结合网络药理学、分子对接、分子动力学和实验验证来探究其机制。采用网络药理学方法,通过中药系统药理学数据库与分析平台(TCMSP)、疾病基因数据库(DisGeNET)和基因卡片数据库(Genecards)筛选大黄素的相应靶点及相关信号通路,利用Cytoscape 3.7.2等软件通过分子对接和分子动力学研究大黄素与核心靶点。通过基因本体(GO)富集分析确定关键靶点的生物学过程、细胞成分和分子功能。京都基因与基因组百科全书(KEGG)富集分析确定与关键靶点相关的信号通路。利用基因表达谱交互分析(GEPIA)和Kaplan-Meier数据库确定正常人和前列腺癌患者核心基因表达与患者预后的关系。采用MTT法进行细胞增殖抑制实验。分别通过逆转录聚合酶链反应(RT-PCR)和蛋白质免疫印迹法(WB)评估前列腺癌PC-3细胞中半胱天冬酶3(CASP3)、肿瘤坏死因子(TNF)、白细胞介素1β(IL1B)、肿瘤蛋白p53(TP53)、过氧化物酶体增殖物激活受体γ(PPARG)和原癌基因c-Myc(MYC)的mRNA和蛋白水平。
有31个与大黄素治疗前列腺癌密切相关的共同靶点。蛋白质-蛋白质相互作用(PPI)网络分析表明,MYC、PPARG、TP53、TNF、CASP3、IL1B是核心靶点。GO和KEGG富集分析表明,癌症通路和白细胞介素-17信号通路是关键通路。

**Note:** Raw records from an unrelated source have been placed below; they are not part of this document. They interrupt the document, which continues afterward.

(* ===== verification/Prelude.v ===== *)
(** * server-simple: a verification development (root file)

    server-simple is a header-only C++20 library for small servers: an HTTP
    request server and a WebSocket server over Boost.Asio and Boost.Beast, the
    thread-safe containers they are built on, and three global boards (a
    leaderboard, a nameboard, a stream of scores) saved as JSON files.  File
    names below are relative to [src/src/] unless they start with [src/testing/].

    ** How the parts interact

    [request_server_base] accepts sockets, asks the [rate_limiter] whether the
    caller may be served, and makes an [http_connection] for each.  A connection
    numbers the requests it reads and pushes them on one bounded
    [thread_safe_queue].  Worker threads pop it, call the application's
    [process_client_request] and hand the response back to the connection, which
    reorders the responses by number before it writes them.
    [persistent_server_base] keeps a [websocket_session] per client; sessions push
    what they read on a queue that one update thread drains at a fixed frame
    rate.  [server_base] starts and stops both.  An application parses targets with
    [http_parser::parse_query], keeps its boards, and names their files with
    [file_helper].

    ** Files

    - [Prelude]: outcomes of a call (a value, an exception, undefined behaviour),
      64-bit arithmetic, generic lemmas, tactics and the hint databases ([u64],
      [ranking], and [u64_rw] and [zlist] for rewriting).
    - [ThreadSafeQueue] ([data_structures/thread_safe/thread_safe_queue.hpp]): every member
      function as a function on the state the mutex guards, with the notification it
      issues; [calls] and the abstract bounded deque [spec_calls].
    - [QueueThreads] (the same file): threads, the mutex and the condition variable.
      Each member function is one critical section, its notification a step of its own.
    - [QueueClients], [MapClients] (users of the two containers): a queue that is stopped
      when its producers are done, threads that keep to map keys of their own, and
      elements extracted by several threads.
    - [ThreadSafeMap] ([thread_safe_unordered_map.hpp], [locked_value.hpp]): the member
      functions, the lock that leaves a call inside a [locked_value], and threads.
    - [Doubles]: the operations on [double], with two instances: the exact
      rationals, and IEEE binary64 as [SpecFloat] computes it.
    - [RateLimiter] ([network/security/rate_limiter.hpp]): the token buckets, and the
      cleanup thread with the destructor.
    - [HttpMessages], [HttpConnection], [RequestServer] ([network/communication/http_parser.hpp],
      [http_connection.hpp], [network/servers/request_server_base.hpp]): Beast's messages
      as an interface; the handlers of one connection; the server composed of
      connections, limiter, queue and workers.
    - [ServerProgress], [Admission], [ServerErrors], [ServerShutdown] (the same files): that the
      composed server answers, what its constructor's arguments bound, the exceptions that
      leave its handlers, and [request_server_base::stop] with the real handlers and workers.
    - [WebSocketSession], [PersistentServer] ([websocket_connection.hpp],
      [persistent_server_base.hpp], [src/testing/servers/broadcast_server.hpp]): the handlers of
      one session; the sessions of a server, [broadcast], and one [update].
    - [BroadcastServer] (the same files): the context thread and the update thread together,
      cut at their accesses to shared state.
    - [Lifecycle], [ServerLife], [Destruction], [UpdateLoop] ([network/servers/server_base.hpp],
      [request_server_base.hpp], [persistent_server_base.hpp]): [launch], [try_stop], [stop] and the
      destructors as events, for any background threads ([Loop]); the worker threads
      and the update thread as instances; the members destroyed after [try_stop]; the
      pacing of the update thread.
    - [EchoServer] ([src/testing/servers/echo_server.hpp]): [process_client_request] of the
      echo server, and the composed request server it makes.
    - [Ranking], [Json], [Entry] ([data_structures/global_boards/entry.hpp] and what the boards
      share): [std::multiset] of pointers over an explicit memory; JSON values and
      saved files; entries and their orders.
    - [Leaderboard], [BestScores], [Nameboard], [ScoreStream]
      ([data_structures/global_boards/]): the boards, with their abstract versions; [BestScores] is
      what a leaderboard promises over a history of submissions and restarts.
    - [StringOps], [Numerals], [Query] ([http_parser::parse_query]): [std::string], [std::stoll],
      [std::stoull] and [std::stod], and the parser with its reference reading.
    - [FileHelper] ([storage/file_helper.hpp]): paths, [is_valid_filename], [get_file_path].
    - [BoardFiles] (the subdirectories and [save] of the boards): [save] as operations on
      the file system, and the saves of several boards at the same time.
    - [Logger] ([logger.hpp]): the writes of a debug statement, and the servers' statements.
    - [QueueTests], [MapTests], [LimiterTests], [BoardTests] ([src/testing/tests/]): the
      expectations of the GoogleTest programs, evaluated on the model; for the tests
      with threads they are proved for every interleaving.
    - [QueueBenchmark], [BenchmarkStartup], [ClientBenchmarks] ([src/testing/benchmarks/]): the
      threads that measure a queue, over an interface that [thread_safe_queue] and the baseline
      implement; the protocol that starts the clients of the server benchmarks; their
      statistics, messages, requests and checks.

    A C++ class is a Record of its members and a member function a function on it
    that returns the new state and an [outcome]; concurrency, where the code has it, is
    a step relation or a list of events, with the critical sections as steps.

    ** What the theorems show

    - Refinement: sequences of calls on the queue, the leaderboard and the nameboard
      return what an abstract bounded deque, ranked list and list of names return
      ([queue_calls_refine_bounded_deque], [leaderboard_calls_refine_ranked_list],
      [nameboard_calls_refine_ranked_list]); interleaved calls on the map are atomic
      ([locked_sections_are_atomic]).
    - Ordering: elements leave the queue in the order they came ([fifo_delivery]), responses
      and messages are written in the order of requests and sends, one at a time
      ([http_responses_in_request_order], [websocket_messages_in_order],
      [responses_answer_requests_in_order]); all clients of the broadcast server see one
      sequence ([clients_see_one_sequence]).
    - Invariants and safety: nothing is lost or duplicated between producers and
      consumers, no wake-up is lost, an identifier gets no more than its bucket
      allows, a save never leaves half a file, nor do saves of different boards at
      the same time, a path stays in its directory, a board keeps the best scores, a
      stopped server has ended and joined every thread and can be destroyed.  Threads
      with map keys of their own do not notice each other.
    - Bounds: the connections of an address are limited by its bucket, and the requests
      that wait by the queue ([accepted_connections_are_rate_limited],
      [request_queue_stays_bounded]).
    - Termination and liveness: left to itself the server comes to rest with every
      request answered ([server_comes_to_rest]), stopping ends, the destructors join their threads,
      consumers return after a stop, a patient caller is served, whatever was queued is
      processed before a request server has stopped, though the answers are not sent
      ([stop_computes_answers_it_never_sends]).
    - Errors: nothing but the address of a client that has gone makes a handler of the
      request server throw ([missing_peers_are_the_only_errors]).
    - The benchmarks: every operation is counted once and no run hangs
      ([benchmark_counts_every_operation_once]), measurements start when all clients are
      ready ([benchmark_start_is_safe]), and the echo server's answers pass the checks
      ([http_benchmark_accepts_the_echo_server]).
    - Round trips and parsing: boards come back from their files; a query is read back
      as it was written; [parse_query] agrees with the plain reading of a query, and
      gives every parameter the type its text asks for.
    - Where the code does not do what it seems to mean, a theorem says exactly
      what it does instead: [replace] wakes no consumer, the clean up of a relaunched
      server is skipped, a stop from the base destructor never ends, equal scores
      compare uninitialised members, a lowest-first board is reversed by a restart, a
      client that joins during a broadcast is a data race, a second stop does not wait,
      long integers become floating-point numbers, two boards can share a file, a
      benchmark of 2{^32} operations rejects its own checksum.

    ** Interfaces, bounds and fuel

    Code that is not in the repository is a class or a section variable, with its
    documented behaviour as laws: [HttpMessages] (Beast messages), [Json] and
    [JsonLaws] (nlohmann::json and the files), [Params] and [ParamsLaws] (the JSON object
    [parse_query] fills), [Score] (the boards' template parameter), [Double], [QueueSizeTraits],
    and [create_directories].  [WorkQueue] and [WorkQueueLaws] are the queue that
    [run_benchmark] is a template over.  Whether [std::stod] refuses a subnormal value, which C leaves
    to the implementation, is the variable [underflow_is_error].  Each has an instance
    with which the witnesses are computed.

    Fuel occurs in three loops and is never what ends them, which is proved: one
    [update] takes at most as many turns as the queue has packets (each turn removes
    one), trimming a stream at most the length of the deque, and [parse_query] at
    most the length of the query plus one (each turn consumes a character).  The
    order of the responses assumes fewer than 2{^64} requests on a connection
    ([ids_fit]), that of a nameboard fewer than 2{^64} names, and a leaderboard
    fewer than 2{^63} rows in its file; elsewhere counters wrap around as in C++.
    That the server answers assumes that it has a worker, and an application that
    returns.

    ** Not modelled

    - The insides of Asio and Beast: the handlers are their callers' events, in any
      order the documentation allows.
    - Data races other than that on [active_sessions], which is the undefined step of
      [BroadcastServer]: the rest of the shared state is locked, atomic, or used by one
      thread, and the models take a critical section as one step.
    - Weak memory, allocation failure, and the time a step takes (except where a
      clock is read).  An exception that leaves a thread ends the program in C++; only
      [ServerErrors] has it as an outcome, elsewhere such a step does not happen and the
      application answers or never returns.
    - Hooks with an empty body, the unused [send] of [persistent_server_base], and what
      the benchmarks print.  Their statistics are computed in exact arithmetic.  The clocks of
      the tests are not replayed: where a test sleeps, the model is given a time that
      could have been read. *)

From stdpp Require Export base list numbers gmap strings sets relations fin_maps.
From Stdlib Require Export ZArith Lia.

Declare Scope srv_scope.
Delimit Scope srv_scope with srv.
Global Open Scope srv_scope.
(* ===== verification/ThreadSafeQueue.v ===== *)
(** * The bounded queue: [src/data_structures/thread_safe/thread_safe_queue.hpp]

    The critical section of every member function of [thread_safe_queue], as a
    function on the state the mutex protects, together with the notification
    the function issues once the mutex is released.  How threads interleave
    these sections is the subject of [QueueThreads]. *)
From S2P Require Import Prelude.

(** [queue_size_traits<T>::get], a [size_t]. *)
Class QueueSizeTraits (T : Type) := {
  queue_item_size : T → Z;
  queue_item_size_range : ∀ x, is_u64 (queue_item_size x)
}.

(** The primary template of [queue_size_traits]: the compile-time [sizeof(T)]. *)
Definition sizeof_traits (T : Type) (sizeof_T : Z) (H : is_u64 sizeof_T) : QueueSizeTraits T :=
  {| queue_item_size := λ _, sizeof_T; queue_item_size_range := λ _, H |}.

(** The template flags and the [const] members. *)
Record queue_config := QueueConfig {
  enable_max_size : bool;
  enable_max_bytes : bool;
  maximum_size : Z;
  maximum_bytes : Z
}.

(** [thread_safe_queue<T>] with both limits compiled in, the default. *)
Definition bounded_config (maximum_size maximum_bytes : Z) : queue_config :=
  QueueConfig true true maximum_size maximum_bytes.

(** The members guarded by [mutex_queue]. *)
Record queue (T : Type) := Queue {
  dequeue : list T;
  stopped : bool;
  current_bytes : Z
}.
Arguments Queue {T} dequeue stopped current_bytes.
Arguments dequeue {T} q : rename.
Arguments stopped {T} q : rename.
Arguments current_bytes {T} q : rename.

Definition new_queue {T : Type} : queue T := Queue [] false 0.

(** What is sent to the condition variable [waiting] after the unlock. *)
Inductive signal := NoSignal | NotifyOne | NotifyAll.

#[export] Instance signal_eq_dec : EqDecision signal.
Proof. solve_decision. Defined.

(** The exception text of [front], [back], [pop_front] and [pop_back]. *)
Definition queue_is_empty_error : string := "Queue is empty".

Section queue.
Context {T : Type} `{QueueSizeTraits T} (cfg : queue_config).
Implicit Types (q : queue T) (item : T).

(** ** Size accounting *)

(** [EnableMaxSize] and a non-zero [maximum_size]. *)
Definition size_limited : bool := enable_max_size cfg && negb (maximum_size cfg =? 0)%Z.

(** [EnableMaxBytes] and a non-zero [maximum_bytes]. *)
Definition bytes_limited : bool := enable_max_bytes cfg && negb (maximum_bytes cfg =? 0)%Z.

Definition pre_addition_check_protocol item q : bool * queue T :=
  if stopped q then (false, q)
  else if size_limited && (maximum_size cfg <=? zlen (dequeue q))%Z then (false, q)
  else if bytes_limited then
    let bytes := queue_item_size item in
    if ((maximum_bytes cfg <? current_bytes q)
        || (u64 (maximum_bytes cfg - current_bytes q) <? bytes))%Z
    then (false, q)
    else (true, Queue (dequeue q) (stopped q) (u64 (current_bytes q + bytes)))
  else (true, q).

Definition unchecked_addition_protocol item q : queue T :=
  if bytes_limited
  then Queue (dequeue q) (stopped q) (u64 (current_bytes q + queue_item_size item))
  else q.

Definition removal_protocol item q : queue T :=
  if bytes_limited
  then Queue (dequeue q) (stopped q) (u64 (current_bytes q - queue_item_size item))
  else q.

(** [dequeue.emplace_back], [dequeue.emplace_front], [dequeue.pop_front] and
    [dequeue.pop_back] on the member. *)
Definition emplace_back item q : queue T :=
  Queue (dequeue q ++ [item]) (stopped q) (current_bytes q).
Definition emplace_front item q : queue T :=
  Queue (item :: dequeue q) (stopped q) (current_bytes q).
Definition drop_front q : queue T :=
  Queue (tail (dequeue q)) (stopped q) (current_bytes q).
Definition drop_back q : queue T :=
  Queue (removelast (dequeue q)) (stopped q) (current_bytes q).

(** ** Additions *)

Definition try_push_back item q : bool * queue T * signal :=
  let '(admitted, q1) := pre_addition_check_protocol item q in
  if admitted then (true, emplace_back item q1, NotifyOne) else (false, q1, NoSignal).

Definition try_push_front item q : bool * queue T * signal :=
  let '(admitted, q1) := pre_addition_check_protocol item q in
  if admitted then (true, emplace_front item q1, NotifyOne) else (false, q1, NoSignal).

(** The [T&&] overloads: the last component is the caller's object after the
    call, [None] once it has been moved into the queue. *)
Definition try_push_back_move item q : bool * queue T * signal * option T :=
  let '(admitted, q1) := pre_addition_check_protocol item q in
  if admitted then (true, emplace_back item q1, NotifyOne, None)
  else (false, q1, NoSignal, Some item).

Definition try_push_front_move item q : bool * queue T * signal * option T :=
  let '(admitted, q1) := pre_addition_check_protocol item q in
  if admitted then (true, emplace_front item q1, NotifyOne, None)
  else (false, q1, NoSignal, Some item).

Definition push_back item q : queue T * signal :=
  (emplace_back item (unchecked_addition_protocol item q), NotifyOne).

Definition push_front item q : queue T * signal :=
  (emplace_front item (unchecked_addition_protocol item q), NotifyOne).

(** ** Observers *)

Definition front q : outcome T :=
  match dequeue q with
  | [] => Throws queue_is_empty_error
  | item :: _ => Returns item
  end.

Definition back q : outcome T :=
  match last (dequeue q) with
  | None => Throws queue_is_empty_error
  | Some item => Returns item
  end.

Definition empty q : bool := match dequeue q with [] => true | _ => false end.

Definition size q : Z := zlen (dequeue q).

Definition max_size : Z := if enable_max_size cfg then maximum_size cfg else 0%Z.

Definition max_bytes : Z := if enable_max_bytes cfg then maximum_bytes cfg else 0%Z.

Definition to_vector q : list T := dequeue q.

(** ** Removals *)

Definition clear q : queue T := Queue [] (stopped q) 0.

Definition pop_front q : outcome (T * queue T) :=
  match dequeue q with
  | [] => Throws queue_is_empty_error
  | item :: _ => Returns (item, drop_front (removal_protocol item q))
  end.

分子对接和分子动力学结果表明,大黄素与前列腺癌及6种核心蛋白具有良好的结合,与TP53蛋白的结合力最强且最稳定。正常人CASP3蛋白表达强于前列腺癌患者,TP53蛋白表达与前列腺癌患者生存率密切相关。实验验证结果显示,在0.1至1.6 μmol/L浓度范围内,大黄素显著增加CASP3、PPARG的mRNA表达,降低TNF、TP53、MYC的蛋白表达。在10至160 μmol/L浓度范围内,大黄素显著增加CASP3、PPARG的蛋白表达,降低TNF、TP53、MYC、IL1B的蛋白表达。
在核心基因中,大黄素与TP53具有最佳结合和稳定构象。大黄素在0.4至1.6 μmol/L浓度下对PC-3细胞具有显著抑制作用。表明大黄素通过上调CASP3、PPARG基因/蛋白表达,下调IL1B、TP53、TNF、MYC基因/蛋白表达,调节癌症和白细胞介素-17信号通路,从而具有抗前列腺癌特性。